TASK — Set down, please, without alteration, the lines of the entries below from the first through the one containing "as [Hlib | [[_".

Stored data:
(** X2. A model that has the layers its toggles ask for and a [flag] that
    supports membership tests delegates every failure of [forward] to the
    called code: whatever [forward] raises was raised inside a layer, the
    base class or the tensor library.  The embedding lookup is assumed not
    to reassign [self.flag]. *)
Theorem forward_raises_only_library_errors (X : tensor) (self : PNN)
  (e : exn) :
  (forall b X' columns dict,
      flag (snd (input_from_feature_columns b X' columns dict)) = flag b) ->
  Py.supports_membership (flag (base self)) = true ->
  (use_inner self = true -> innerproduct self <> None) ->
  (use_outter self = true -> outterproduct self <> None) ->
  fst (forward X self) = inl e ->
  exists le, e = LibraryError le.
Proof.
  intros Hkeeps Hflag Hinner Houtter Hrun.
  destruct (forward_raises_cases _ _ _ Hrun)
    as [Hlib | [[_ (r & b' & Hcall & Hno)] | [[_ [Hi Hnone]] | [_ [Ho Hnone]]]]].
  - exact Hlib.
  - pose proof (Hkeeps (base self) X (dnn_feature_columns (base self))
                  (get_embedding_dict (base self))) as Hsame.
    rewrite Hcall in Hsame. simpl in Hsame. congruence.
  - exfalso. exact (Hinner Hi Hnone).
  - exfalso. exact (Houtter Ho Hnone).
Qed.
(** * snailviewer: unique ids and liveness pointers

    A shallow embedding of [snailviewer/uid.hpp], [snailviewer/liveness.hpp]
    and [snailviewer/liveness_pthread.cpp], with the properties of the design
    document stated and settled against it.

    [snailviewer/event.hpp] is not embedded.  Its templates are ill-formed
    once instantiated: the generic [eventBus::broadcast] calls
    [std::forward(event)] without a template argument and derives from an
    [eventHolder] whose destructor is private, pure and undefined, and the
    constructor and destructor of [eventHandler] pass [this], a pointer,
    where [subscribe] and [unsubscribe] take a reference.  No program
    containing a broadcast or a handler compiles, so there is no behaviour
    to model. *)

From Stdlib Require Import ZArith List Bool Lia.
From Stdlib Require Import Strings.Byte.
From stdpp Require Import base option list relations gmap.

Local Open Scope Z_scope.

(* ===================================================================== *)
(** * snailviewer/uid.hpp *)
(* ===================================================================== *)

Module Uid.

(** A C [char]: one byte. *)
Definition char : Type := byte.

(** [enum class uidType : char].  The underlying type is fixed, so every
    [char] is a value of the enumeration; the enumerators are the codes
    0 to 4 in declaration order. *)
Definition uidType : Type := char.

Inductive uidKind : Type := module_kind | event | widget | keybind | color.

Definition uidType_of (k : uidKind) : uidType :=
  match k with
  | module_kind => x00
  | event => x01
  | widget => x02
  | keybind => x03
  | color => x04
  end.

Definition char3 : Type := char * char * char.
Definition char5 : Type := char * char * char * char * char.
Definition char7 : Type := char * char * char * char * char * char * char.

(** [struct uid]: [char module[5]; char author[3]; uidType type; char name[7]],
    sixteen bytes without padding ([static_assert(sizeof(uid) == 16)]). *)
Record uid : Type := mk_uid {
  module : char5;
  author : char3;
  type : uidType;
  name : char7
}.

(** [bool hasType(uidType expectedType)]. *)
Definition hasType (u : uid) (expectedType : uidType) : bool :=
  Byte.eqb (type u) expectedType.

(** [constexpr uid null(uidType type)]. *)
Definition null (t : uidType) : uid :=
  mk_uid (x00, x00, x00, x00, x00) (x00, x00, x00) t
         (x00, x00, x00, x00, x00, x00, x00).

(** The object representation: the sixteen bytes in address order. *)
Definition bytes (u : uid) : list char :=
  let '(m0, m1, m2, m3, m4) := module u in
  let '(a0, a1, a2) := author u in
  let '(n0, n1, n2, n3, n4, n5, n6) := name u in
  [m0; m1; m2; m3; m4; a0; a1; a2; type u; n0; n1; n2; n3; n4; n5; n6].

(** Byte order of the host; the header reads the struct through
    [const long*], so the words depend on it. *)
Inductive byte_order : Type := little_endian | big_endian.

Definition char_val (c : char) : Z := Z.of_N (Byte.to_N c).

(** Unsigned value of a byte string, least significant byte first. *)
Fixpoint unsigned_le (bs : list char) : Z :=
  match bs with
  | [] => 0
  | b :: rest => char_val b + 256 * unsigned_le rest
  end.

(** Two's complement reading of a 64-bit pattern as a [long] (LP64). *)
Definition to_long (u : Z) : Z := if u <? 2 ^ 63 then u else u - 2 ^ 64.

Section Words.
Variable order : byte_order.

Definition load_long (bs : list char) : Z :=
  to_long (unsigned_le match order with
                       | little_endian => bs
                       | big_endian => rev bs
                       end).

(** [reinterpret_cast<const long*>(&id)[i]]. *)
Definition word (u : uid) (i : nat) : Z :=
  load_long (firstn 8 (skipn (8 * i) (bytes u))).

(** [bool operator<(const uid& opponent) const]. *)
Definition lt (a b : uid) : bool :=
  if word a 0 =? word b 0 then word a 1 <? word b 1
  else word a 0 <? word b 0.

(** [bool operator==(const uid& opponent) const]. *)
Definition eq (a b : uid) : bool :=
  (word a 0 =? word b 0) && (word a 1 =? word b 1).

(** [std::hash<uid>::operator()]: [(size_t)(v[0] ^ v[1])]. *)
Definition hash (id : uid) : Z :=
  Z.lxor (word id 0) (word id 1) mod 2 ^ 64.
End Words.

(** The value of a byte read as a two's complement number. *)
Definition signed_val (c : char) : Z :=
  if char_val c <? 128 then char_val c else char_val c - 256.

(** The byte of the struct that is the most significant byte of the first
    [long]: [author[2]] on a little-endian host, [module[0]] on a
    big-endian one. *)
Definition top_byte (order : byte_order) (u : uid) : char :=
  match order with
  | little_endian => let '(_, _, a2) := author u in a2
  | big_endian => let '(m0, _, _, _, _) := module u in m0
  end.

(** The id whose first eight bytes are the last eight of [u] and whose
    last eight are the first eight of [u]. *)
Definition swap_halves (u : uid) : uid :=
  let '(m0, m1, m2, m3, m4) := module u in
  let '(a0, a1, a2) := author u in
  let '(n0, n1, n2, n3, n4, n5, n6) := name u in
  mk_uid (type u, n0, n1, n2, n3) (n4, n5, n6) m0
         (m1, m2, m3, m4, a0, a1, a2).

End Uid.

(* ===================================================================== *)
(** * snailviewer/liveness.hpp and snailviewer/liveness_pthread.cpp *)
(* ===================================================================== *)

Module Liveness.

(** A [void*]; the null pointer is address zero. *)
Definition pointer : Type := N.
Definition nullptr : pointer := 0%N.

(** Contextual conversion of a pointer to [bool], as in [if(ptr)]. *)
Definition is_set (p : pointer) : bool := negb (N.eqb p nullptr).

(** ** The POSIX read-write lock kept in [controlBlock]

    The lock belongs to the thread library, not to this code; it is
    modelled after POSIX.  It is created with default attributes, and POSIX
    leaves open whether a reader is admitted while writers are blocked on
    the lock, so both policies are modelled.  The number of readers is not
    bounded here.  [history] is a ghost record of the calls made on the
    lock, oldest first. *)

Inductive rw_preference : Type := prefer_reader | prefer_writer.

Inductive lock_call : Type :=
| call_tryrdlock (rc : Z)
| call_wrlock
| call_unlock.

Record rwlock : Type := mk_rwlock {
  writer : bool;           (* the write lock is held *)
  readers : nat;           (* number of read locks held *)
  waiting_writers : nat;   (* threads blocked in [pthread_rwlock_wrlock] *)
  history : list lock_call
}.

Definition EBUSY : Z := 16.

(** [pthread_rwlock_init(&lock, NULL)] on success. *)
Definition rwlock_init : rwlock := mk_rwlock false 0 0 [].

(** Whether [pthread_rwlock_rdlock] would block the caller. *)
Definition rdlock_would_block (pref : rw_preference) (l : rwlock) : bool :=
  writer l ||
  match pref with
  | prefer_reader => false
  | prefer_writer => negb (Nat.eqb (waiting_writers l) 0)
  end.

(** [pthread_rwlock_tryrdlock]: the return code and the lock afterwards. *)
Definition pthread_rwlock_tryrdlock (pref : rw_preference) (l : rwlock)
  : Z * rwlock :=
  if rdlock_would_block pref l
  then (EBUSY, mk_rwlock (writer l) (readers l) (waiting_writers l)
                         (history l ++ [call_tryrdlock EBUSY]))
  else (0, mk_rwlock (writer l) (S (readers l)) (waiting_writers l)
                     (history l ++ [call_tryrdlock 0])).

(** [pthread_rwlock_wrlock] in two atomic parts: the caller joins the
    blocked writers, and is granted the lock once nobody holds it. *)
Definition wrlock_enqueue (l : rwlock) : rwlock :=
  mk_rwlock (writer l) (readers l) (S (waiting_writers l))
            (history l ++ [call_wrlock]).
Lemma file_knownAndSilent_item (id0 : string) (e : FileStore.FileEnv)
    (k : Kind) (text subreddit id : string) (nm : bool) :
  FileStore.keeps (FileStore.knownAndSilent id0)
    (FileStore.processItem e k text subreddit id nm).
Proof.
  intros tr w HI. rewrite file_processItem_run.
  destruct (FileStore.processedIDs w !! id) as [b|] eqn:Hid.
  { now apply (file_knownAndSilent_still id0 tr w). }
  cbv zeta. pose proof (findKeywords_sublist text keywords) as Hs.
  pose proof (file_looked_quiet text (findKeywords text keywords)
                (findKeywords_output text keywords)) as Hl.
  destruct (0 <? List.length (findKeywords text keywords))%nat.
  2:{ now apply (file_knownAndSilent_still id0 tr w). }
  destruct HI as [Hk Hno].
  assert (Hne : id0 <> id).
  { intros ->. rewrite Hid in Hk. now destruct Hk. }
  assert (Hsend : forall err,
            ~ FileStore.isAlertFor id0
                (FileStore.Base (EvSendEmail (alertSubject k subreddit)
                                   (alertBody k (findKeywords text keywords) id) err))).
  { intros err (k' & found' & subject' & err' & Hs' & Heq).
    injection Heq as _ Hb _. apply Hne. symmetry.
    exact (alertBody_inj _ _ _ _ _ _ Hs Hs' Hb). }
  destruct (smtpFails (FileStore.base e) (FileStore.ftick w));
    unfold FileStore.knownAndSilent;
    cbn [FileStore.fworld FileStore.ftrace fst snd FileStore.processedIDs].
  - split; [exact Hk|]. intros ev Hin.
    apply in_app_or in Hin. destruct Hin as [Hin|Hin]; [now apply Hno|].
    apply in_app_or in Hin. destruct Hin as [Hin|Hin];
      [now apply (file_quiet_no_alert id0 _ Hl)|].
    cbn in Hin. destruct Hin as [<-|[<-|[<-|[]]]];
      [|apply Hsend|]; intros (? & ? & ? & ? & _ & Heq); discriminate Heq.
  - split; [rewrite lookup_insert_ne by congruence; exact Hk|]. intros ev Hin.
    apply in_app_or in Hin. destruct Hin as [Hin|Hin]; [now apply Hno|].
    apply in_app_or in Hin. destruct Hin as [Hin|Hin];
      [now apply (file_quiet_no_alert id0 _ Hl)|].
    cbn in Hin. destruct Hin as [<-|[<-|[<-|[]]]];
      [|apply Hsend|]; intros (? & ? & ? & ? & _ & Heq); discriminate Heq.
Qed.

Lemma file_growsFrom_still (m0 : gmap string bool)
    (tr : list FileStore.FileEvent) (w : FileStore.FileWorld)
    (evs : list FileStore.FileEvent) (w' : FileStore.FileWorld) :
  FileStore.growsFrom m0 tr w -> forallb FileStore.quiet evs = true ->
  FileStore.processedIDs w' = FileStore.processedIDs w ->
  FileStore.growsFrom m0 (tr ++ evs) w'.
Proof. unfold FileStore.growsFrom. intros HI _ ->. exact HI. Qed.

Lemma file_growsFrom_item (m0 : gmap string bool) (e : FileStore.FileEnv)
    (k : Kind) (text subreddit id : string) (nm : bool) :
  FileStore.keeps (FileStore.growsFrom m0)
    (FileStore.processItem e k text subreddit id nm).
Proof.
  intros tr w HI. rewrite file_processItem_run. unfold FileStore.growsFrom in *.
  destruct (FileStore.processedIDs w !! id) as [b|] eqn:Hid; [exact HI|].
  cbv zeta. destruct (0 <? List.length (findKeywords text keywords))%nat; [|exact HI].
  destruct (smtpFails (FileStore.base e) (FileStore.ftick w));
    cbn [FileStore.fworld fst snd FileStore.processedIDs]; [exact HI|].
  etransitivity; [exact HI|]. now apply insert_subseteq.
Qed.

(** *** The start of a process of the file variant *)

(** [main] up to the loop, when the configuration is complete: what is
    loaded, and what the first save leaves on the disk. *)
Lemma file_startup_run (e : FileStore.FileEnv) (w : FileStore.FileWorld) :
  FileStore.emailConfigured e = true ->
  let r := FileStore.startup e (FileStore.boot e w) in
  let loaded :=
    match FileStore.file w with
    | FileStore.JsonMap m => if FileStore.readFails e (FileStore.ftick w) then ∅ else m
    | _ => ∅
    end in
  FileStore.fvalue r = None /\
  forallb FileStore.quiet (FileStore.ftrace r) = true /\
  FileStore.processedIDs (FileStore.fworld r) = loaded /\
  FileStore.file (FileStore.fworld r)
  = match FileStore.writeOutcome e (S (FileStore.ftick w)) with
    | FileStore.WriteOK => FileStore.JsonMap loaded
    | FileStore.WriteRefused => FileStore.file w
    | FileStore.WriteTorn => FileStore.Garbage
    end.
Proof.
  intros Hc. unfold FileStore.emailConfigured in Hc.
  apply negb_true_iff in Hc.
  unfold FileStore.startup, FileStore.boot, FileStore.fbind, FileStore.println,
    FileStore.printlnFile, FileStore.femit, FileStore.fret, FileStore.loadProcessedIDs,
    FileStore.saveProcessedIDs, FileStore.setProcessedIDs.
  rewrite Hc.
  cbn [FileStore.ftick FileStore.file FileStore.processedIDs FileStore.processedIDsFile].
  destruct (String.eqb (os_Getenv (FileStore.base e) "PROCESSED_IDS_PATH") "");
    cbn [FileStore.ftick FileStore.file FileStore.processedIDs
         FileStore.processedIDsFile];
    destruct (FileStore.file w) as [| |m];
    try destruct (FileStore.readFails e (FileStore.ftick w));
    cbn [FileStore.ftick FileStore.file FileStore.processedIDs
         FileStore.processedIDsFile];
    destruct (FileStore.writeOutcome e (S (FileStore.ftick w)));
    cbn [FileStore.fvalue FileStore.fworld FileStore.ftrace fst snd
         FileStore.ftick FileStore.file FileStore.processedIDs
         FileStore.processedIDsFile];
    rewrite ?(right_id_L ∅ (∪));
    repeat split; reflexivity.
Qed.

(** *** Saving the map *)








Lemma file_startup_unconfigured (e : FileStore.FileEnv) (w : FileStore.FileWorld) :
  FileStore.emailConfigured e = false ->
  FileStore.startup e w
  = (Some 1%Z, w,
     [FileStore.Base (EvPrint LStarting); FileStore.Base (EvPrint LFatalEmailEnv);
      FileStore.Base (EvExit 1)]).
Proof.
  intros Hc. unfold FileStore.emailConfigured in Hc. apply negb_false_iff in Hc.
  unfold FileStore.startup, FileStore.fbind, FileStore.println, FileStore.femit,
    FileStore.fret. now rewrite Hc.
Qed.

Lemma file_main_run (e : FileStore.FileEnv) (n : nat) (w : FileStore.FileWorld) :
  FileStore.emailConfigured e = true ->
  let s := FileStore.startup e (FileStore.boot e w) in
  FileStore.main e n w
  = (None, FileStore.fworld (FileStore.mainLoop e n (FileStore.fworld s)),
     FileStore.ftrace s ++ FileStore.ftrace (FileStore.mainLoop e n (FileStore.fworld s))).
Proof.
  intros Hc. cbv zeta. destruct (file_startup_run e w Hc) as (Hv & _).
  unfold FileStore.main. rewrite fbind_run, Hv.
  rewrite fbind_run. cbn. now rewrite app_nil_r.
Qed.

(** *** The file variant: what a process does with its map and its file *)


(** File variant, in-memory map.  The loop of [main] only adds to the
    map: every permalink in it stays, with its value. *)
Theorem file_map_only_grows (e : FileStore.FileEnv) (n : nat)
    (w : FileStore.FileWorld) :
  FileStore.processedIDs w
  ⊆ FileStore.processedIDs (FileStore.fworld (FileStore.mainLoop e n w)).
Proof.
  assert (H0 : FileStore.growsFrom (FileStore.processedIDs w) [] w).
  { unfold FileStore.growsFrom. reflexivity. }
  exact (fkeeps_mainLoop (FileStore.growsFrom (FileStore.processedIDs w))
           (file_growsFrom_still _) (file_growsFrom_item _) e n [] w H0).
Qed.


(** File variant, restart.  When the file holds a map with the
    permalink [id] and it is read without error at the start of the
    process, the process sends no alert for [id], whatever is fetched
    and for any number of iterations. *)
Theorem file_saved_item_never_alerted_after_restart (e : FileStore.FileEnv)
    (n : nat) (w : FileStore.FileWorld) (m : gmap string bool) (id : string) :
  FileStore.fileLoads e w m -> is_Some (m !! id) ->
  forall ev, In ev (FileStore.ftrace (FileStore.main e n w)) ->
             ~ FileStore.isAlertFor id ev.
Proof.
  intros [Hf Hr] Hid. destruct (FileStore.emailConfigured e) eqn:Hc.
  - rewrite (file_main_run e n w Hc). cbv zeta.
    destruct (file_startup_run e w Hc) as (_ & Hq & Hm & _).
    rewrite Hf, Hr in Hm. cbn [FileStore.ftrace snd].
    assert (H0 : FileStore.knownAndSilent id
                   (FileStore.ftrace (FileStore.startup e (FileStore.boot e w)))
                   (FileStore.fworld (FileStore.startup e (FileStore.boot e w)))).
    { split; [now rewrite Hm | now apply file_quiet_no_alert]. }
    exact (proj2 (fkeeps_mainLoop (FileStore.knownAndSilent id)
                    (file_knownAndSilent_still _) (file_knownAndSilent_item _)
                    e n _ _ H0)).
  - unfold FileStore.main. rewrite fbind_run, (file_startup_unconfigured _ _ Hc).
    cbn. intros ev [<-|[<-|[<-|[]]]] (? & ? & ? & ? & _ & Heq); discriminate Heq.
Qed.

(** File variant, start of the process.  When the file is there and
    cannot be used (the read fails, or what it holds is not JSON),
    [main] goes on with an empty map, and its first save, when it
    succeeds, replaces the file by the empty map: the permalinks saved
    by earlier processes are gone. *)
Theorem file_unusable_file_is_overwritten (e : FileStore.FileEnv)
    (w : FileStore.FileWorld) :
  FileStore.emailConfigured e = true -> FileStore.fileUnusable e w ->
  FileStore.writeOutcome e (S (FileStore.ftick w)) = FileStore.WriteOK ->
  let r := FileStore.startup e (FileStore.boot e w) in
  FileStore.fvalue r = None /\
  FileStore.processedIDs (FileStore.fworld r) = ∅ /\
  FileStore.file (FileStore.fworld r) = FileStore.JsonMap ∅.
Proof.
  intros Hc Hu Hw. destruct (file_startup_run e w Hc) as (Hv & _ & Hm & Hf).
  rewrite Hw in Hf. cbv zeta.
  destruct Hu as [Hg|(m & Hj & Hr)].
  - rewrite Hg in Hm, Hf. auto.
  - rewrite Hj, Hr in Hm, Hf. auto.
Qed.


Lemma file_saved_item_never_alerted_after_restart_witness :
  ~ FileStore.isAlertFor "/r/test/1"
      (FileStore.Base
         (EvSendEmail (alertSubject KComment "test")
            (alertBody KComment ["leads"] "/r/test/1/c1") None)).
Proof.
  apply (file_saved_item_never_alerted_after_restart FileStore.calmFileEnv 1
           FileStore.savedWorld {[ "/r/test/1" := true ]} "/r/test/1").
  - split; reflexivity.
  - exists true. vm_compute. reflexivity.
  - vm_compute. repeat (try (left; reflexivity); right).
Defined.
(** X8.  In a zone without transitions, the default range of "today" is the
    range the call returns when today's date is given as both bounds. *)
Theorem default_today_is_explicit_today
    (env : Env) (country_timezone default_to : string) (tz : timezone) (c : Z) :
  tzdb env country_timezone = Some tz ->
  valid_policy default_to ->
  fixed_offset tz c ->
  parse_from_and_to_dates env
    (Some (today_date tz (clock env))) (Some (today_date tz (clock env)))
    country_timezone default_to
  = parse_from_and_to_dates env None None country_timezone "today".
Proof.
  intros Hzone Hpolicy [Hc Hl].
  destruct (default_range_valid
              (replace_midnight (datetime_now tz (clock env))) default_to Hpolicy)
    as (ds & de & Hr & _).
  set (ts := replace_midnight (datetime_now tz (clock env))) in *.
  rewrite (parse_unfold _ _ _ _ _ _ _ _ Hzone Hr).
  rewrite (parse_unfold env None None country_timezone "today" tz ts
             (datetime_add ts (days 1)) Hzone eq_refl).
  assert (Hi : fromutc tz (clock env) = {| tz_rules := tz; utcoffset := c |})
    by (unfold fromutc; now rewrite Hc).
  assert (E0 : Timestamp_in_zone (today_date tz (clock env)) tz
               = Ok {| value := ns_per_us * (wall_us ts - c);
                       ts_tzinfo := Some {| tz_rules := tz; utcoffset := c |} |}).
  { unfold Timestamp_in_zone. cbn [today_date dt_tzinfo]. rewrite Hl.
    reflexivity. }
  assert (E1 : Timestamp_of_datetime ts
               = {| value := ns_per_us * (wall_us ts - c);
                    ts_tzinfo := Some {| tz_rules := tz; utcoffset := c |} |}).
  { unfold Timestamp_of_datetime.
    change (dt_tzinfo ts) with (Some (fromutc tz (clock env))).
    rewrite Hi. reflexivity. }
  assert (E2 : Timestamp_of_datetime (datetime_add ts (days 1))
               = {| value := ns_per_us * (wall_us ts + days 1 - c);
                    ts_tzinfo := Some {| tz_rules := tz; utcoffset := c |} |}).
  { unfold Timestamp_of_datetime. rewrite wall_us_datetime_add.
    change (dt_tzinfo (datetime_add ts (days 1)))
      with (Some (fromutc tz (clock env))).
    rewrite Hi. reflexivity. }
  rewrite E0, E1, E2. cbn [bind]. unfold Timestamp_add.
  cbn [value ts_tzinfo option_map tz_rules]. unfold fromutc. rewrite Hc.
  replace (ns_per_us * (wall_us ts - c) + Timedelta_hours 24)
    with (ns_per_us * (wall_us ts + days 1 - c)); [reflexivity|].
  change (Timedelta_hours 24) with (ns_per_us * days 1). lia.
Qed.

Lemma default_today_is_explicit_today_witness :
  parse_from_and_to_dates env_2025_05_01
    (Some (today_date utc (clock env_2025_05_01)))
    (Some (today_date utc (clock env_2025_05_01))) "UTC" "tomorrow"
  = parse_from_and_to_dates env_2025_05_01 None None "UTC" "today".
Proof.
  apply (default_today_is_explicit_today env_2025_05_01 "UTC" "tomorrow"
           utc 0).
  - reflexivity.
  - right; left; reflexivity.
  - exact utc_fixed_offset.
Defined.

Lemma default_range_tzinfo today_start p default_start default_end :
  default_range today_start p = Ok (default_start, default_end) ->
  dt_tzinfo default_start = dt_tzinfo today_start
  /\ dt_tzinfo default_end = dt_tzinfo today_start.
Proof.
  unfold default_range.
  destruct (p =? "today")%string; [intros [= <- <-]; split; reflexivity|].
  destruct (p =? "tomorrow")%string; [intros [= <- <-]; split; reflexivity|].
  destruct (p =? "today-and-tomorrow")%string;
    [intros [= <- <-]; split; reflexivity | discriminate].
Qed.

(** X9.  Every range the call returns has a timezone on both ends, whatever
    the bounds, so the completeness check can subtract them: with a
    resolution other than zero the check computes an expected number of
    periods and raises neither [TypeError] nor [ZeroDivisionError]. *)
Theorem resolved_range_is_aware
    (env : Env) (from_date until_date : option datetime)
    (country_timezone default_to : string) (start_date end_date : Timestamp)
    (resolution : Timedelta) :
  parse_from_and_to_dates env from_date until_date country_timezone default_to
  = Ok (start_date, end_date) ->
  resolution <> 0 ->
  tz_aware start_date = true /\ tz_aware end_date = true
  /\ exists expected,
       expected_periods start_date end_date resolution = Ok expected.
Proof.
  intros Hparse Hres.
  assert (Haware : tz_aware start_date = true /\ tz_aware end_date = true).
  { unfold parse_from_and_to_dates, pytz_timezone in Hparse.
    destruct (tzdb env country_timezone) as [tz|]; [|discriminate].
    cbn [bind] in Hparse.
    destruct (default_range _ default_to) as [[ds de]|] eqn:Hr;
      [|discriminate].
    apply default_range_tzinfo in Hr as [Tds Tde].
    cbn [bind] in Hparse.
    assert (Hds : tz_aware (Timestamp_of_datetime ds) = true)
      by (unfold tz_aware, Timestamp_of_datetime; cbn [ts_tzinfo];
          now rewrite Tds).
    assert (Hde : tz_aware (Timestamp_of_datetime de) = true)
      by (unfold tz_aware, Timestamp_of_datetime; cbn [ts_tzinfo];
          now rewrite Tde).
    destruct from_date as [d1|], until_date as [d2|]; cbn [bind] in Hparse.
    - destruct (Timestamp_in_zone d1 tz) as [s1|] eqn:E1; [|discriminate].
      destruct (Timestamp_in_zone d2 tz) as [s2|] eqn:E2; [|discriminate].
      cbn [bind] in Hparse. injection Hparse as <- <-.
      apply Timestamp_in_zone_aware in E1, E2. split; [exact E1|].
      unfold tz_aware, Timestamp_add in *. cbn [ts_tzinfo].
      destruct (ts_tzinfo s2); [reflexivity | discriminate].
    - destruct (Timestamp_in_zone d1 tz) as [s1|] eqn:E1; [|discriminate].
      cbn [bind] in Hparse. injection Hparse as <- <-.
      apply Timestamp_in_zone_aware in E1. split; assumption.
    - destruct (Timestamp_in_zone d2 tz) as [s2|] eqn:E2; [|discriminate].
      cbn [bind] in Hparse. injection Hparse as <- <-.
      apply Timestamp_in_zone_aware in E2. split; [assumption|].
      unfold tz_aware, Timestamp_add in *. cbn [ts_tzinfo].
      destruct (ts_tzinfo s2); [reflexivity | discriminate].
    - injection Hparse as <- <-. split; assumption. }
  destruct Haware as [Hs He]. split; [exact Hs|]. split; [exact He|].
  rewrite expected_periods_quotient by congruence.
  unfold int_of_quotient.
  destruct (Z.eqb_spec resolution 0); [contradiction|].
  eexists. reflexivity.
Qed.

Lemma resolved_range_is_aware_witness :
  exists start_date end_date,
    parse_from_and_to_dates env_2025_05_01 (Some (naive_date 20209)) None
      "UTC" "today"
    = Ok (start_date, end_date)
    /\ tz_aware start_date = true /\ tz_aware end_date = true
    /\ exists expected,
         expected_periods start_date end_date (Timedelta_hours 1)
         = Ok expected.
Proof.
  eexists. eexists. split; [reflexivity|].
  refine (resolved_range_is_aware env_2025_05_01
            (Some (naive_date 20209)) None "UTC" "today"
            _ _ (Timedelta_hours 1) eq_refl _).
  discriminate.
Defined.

REPLY TO THE EXERCISE —
(** X2. A model that has the layers its toggles ask for and a [flag] that
    supports membership tests delegates every failure of [forward] to the
    called code: whatever [forward] raises was raised inside a layer, the
    base class or the tensor library.  The embedding lookup is assumed not
    to reassign [self.flag]. *)
Theorem forward_raises_only_library_errors (X : tensor) (self : PNN)
  (e : exn) :
  (forall b X' columns dict,
      flag (snd (input_from_feature_columns b X' columns dict)) = flag b) ->
  Py.supports_membership (flag (base self)) = true ->
  (use_inner self = true -> innerproduct self <> None) ->
  (use_outter self = true -> outterproduct self <> None) ->
  fst (forward X self) = inl e ->
  exists le, e = LibraryError le.
Proof.
  intros Hkeeps Hflag Hinner Houtter Hrun.
  destruct (forward_raises_cases _ _ _ Hrun)
    as [Hlib | [[_ (r & b' & Hcall & Hno)] | [[_ [Hi Hnone]] | [_ [Ho Hnone]]]]].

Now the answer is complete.